Work instructions: Examine each line in the records below for the word "change". Report how many lines contain it, and nothing else.

Records from a collection

:::

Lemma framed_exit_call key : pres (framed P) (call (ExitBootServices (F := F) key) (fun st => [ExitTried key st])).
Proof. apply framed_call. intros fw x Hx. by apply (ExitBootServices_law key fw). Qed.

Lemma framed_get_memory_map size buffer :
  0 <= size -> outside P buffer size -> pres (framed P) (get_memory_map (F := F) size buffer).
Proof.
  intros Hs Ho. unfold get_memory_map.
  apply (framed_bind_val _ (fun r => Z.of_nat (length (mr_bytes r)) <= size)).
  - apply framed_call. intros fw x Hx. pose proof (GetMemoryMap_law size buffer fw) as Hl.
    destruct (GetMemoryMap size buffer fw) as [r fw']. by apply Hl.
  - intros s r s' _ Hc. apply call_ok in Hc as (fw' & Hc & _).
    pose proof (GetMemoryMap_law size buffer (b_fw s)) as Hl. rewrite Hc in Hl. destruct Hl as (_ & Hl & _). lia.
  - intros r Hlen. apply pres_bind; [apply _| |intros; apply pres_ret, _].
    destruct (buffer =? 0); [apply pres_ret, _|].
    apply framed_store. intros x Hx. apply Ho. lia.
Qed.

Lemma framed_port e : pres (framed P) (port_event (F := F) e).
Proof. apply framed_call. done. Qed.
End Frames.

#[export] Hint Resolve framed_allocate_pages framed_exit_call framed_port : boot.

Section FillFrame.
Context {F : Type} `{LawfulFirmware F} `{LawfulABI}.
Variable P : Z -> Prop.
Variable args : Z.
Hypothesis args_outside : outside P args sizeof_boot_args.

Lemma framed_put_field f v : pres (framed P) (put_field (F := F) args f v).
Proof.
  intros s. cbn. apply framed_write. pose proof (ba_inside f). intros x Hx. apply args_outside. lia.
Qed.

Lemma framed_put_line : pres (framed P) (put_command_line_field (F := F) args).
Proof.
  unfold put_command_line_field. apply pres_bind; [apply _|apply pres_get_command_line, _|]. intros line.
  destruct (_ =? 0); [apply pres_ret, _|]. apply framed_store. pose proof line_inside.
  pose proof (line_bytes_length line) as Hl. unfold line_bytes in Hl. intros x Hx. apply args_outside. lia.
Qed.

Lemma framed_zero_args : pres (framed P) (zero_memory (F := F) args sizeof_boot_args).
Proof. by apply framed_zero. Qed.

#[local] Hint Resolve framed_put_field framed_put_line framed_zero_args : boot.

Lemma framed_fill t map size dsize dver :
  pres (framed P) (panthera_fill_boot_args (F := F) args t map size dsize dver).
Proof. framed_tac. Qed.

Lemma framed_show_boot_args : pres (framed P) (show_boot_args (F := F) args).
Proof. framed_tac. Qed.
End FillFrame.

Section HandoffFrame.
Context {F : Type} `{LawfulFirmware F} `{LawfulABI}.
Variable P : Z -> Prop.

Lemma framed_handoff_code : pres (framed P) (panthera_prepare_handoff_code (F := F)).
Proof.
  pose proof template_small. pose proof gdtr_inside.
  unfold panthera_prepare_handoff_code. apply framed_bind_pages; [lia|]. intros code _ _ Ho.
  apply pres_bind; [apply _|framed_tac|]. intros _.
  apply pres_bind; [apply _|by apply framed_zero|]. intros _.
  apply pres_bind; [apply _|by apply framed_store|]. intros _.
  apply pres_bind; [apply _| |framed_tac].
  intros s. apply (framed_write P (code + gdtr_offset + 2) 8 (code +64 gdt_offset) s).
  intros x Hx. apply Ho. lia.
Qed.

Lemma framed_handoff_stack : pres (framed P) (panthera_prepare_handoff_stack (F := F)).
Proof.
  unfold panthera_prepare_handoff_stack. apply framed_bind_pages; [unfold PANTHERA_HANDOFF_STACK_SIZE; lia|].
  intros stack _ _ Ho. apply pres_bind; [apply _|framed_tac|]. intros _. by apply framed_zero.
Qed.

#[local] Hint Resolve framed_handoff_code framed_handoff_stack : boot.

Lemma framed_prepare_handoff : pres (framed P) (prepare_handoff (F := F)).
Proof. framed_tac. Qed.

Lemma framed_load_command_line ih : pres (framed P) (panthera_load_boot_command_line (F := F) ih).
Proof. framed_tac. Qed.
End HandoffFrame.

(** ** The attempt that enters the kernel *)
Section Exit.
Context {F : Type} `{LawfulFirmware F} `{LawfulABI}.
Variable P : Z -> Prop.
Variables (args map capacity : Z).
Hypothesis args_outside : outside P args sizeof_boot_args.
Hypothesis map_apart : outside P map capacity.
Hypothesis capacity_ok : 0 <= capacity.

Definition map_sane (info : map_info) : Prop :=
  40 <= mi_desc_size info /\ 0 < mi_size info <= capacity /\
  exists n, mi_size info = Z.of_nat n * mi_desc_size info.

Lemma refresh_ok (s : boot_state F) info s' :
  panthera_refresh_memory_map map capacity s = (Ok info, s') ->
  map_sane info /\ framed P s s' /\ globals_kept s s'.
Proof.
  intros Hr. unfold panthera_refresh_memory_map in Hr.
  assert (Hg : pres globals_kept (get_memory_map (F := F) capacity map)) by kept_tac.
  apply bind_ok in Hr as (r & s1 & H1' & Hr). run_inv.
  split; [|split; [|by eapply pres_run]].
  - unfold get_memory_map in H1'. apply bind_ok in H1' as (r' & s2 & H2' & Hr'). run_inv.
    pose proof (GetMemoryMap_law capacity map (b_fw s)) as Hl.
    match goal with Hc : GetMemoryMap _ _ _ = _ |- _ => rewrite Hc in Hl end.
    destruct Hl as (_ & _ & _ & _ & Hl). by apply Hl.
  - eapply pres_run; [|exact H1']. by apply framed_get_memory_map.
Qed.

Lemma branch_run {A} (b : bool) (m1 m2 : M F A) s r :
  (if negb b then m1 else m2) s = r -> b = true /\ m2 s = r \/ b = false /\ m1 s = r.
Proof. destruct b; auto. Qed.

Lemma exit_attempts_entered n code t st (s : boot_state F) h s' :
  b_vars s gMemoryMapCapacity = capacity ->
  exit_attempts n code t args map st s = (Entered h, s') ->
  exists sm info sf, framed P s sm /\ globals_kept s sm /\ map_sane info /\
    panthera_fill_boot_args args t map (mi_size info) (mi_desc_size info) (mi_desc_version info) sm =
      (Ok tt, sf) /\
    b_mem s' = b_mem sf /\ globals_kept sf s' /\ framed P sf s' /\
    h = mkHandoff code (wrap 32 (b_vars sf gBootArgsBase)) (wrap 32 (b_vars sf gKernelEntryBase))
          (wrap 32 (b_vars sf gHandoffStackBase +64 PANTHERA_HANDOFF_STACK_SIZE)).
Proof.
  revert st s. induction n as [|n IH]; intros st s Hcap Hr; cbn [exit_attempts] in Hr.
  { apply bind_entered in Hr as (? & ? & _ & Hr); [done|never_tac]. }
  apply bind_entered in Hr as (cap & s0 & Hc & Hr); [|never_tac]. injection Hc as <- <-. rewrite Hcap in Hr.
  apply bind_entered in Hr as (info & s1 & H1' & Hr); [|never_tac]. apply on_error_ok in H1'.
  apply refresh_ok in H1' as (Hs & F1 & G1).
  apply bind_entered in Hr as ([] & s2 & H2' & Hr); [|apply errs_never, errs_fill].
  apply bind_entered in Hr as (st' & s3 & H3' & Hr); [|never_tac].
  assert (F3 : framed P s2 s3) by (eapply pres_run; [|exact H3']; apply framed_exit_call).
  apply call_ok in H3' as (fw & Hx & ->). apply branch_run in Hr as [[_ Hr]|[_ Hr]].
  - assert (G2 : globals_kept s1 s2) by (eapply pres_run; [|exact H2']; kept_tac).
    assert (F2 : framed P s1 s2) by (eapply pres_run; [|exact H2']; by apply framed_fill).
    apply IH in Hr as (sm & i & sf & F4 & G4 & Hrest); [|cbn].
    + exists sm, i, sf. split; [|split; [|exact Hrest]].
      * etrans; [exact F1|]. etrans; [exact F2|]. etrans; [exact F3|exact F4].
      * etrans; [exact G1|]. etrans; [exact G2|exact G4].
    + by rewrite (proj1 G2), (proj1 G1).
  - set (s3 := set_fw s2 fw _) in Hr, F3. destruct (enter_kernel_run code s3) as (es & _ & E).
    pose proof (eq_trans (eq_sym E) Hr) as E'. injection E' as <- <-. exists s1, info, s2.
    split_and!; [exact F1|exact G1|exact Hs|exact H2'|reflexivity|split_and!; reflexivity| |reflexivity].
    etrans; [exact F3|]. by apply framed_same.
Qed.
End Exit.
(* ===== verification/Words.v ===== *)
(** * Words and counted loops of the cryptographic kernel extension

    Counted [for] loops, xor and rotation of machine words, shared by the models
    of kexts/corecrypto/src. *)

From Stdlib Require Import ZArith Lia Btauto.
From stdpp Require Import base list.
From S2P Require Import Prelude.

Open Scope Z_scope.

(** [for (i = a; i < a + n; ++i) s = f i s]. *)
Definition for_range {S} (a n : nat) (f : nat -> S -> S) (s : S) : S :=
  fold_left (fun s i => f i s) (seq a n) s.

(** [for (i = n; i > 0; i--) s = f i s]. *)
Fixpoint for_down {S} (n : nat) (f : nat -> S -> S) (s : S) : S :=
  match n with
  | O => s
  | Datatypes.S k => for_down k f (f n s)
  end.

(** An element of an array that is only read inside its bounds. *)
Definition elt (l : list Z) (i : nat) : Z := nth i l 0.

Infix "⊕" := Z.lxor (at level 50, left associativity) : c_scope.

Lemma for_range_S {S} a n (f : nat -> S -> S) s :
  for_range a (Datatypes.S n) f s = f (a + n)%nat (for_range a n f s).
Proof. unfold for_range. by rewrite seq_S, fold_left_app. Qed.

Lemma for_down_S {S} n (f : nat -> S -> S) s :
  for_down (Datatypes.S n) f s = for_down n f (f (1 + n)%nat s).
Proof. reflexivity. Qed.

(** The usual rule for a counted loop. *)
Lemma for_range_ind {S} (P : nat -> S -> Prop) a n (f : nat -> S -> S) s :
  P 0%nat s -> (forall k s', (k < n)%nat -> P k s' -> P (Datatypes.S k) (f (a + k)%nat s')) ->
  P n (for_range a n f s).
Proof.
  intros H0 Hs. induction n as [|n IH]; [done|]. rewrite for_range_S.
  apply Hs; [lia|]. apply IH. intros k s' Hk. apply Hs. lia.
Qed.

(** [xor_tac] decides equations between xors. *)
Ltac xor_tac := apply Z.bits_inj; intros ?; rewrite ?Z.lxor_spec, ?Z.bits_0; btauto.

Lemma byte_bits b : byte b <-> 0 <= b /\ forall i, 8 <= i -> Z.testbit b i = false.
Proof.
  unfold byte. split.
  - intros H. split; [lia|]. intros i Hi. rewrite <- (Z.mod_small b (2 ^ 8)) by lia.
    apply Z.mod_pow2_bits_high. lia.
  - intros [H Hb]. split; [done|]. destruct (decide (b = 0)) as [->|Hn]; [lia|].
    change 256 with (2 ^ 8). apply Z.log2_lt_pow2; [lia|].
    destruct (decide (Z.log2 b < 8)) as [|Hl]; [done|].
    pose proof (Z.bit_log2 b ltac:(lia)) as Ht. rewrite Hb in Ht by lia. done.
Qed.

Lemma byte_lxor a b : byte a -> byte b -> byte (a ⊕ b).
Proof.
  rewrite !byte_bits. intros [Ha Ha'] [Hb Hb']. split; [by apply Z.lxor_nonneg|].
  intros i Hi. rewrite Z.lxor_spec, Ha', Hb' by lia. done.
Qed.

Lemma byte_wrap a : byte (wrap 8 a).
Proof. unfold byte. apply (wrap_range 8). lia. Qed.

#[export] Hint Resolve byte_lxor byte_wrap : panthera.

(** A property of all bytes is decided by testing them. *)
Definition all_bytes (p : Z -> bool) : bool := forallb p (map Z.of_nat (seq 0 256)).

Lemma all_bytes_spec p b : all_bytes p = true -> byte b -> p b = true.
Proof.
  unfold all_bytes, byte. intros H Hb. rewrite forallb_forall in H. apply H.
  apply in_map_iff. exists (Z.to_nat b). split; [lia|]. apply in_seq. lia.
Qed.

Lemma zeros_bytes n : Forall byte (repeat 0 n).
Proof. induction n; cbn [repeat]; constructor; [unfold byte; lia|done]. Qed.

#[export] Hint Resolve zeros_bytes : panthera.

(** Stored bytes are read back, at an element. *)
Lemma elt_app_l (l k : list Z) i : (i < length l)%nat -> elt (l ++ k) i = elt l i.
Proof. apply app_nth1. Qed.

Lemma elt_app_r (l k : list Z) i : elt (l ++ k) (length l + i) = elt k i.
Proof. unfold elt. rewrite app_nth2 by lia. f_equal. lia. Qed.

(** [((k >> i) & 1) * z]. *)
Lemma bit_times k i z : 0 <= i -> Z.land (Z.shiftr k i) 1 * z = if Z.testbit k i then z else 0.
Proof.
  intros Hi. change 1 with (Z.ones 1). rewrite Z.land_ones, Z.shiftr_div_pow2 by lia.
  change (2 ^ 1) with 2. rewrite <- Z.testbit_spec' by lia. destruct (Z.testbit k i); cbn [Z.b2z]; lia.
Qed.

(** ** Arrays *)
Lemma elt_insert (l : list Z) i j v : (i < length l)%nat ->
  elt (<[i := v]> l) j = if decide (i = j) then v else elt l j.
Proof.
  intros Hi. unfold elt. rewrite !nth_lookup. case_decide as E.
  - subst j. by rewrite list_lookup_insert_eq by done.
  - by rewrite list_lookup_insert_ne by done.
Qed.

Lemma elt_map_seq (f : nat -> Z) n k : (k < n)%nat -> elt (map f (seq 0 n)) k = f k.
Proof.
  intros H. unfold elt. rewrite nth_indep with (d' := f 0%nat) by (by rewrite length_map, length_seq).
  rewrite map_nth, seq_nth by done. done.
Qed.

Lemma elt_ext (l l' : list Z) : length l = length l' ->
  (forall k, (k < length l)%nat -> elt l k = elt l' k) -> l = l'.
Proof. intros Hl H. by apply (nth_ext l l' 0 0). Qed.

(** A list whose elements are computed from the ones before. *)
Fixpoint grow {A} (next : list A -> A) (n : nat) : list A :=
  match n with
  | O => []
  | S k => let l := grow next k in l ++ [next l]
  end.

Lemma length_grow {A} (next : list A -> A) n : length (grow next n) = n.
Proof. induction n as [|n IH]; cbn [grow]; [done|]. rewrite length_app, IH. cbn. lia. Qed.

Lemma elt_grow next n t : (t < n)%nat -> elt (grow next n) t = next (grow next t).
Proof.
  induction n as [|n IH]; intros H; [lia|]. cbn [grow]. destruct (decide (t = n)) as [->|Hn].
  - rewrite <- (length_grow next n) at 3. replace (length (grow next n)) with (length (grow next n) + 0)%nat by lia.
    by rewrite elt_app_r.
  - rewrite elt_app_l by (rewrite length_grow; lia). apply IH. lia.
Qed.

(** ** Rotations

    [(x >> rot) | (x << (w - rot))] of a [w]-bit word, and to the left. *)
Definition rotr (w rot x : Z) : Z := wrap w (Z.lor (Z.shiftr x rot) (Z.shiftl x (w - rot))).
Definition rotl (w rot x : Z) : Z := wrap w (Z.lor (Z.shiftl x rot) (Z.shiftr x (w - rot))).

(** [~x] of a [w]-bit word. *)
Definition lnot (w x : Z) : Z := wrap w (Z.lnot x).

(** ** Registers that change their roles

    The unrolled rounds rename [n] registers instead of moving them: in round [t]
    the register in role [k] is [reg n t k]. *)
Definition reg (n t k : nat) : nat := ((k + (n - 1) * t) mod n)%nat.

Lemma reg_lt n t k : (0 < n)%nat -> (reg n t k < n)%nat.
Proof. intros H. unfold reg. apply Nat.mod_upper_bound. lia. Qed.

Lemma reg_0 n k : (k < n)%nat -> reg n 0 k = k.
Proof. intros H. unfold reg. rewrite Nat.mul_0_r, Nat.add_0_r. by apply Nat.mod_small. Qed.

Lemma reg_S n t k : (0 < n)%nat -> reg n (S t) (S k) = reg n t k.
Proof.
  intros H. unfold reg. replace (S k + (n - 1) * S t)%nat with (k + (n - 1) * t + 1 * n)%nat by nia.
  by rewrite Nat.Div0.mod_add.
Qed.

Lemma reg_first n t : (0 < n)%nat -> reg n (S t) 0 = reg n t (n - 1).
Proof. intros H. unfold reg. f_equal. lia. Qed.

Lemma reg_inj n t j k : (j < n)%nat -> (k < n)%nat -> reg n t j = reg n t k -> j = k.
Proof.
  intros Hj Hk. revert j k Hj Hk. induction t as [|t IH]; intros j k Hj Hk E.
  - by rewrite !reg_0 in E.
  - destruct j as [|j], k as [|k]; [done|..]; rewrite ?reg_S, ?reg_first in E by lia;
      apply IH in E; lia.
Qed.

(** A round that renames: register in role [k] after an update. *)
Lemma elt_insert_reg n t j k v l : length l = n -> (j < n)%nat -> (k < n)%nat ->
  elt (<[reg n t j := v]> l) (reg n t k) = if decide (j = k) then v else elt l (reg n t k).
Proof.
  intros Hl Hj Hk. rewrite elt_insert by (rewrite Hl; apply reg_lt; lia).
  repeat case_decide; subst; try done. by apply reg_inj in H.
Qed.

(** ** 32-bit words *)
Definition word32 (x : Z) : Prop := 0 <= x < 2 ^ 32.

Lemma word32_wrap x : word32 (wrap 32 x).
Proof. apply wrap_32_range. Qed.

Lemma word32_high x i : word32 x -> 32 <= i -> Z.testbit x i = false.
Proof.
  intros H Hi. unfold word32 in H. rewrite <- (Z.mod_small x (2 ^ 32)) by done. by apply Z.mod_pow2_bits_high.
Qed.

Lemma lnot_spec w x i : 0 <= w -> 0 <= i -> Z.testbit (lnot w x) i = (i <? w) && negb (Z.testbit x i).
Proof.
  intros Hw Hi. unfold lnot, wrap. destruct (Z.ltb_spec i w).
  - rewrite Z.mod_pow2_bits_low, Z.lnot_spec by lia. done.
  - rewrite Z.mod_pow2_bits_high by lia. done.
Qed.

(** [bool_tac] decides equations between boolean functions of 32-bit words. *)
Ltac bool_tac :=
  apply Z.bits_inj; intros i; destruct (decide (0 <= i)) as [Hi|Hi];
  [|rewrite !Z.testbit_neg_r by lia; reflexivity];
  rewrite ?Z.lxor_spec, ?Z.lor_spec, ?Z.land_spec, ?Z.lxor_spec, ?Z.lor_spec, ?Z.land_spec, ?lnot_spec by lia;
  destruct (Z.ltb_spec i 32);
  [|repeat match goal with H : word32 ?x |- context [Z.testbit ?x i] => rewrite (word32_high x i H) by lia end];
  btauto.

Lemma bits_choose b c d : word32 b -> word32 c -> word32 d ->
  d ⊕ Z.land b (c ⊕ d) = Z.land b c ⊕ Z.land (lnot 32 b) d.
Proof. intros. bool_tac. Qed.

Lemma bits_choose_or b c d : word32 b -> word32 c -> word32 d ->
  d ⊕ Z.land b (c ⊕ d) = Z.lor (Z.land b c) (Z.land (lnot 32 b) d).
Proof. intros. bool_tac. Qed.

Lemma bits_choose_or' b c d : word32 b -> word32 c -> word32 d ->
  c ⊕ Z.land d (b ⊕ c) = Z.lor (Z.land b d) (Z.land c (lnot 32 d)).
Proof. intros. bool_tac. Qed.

:::

Response below: 4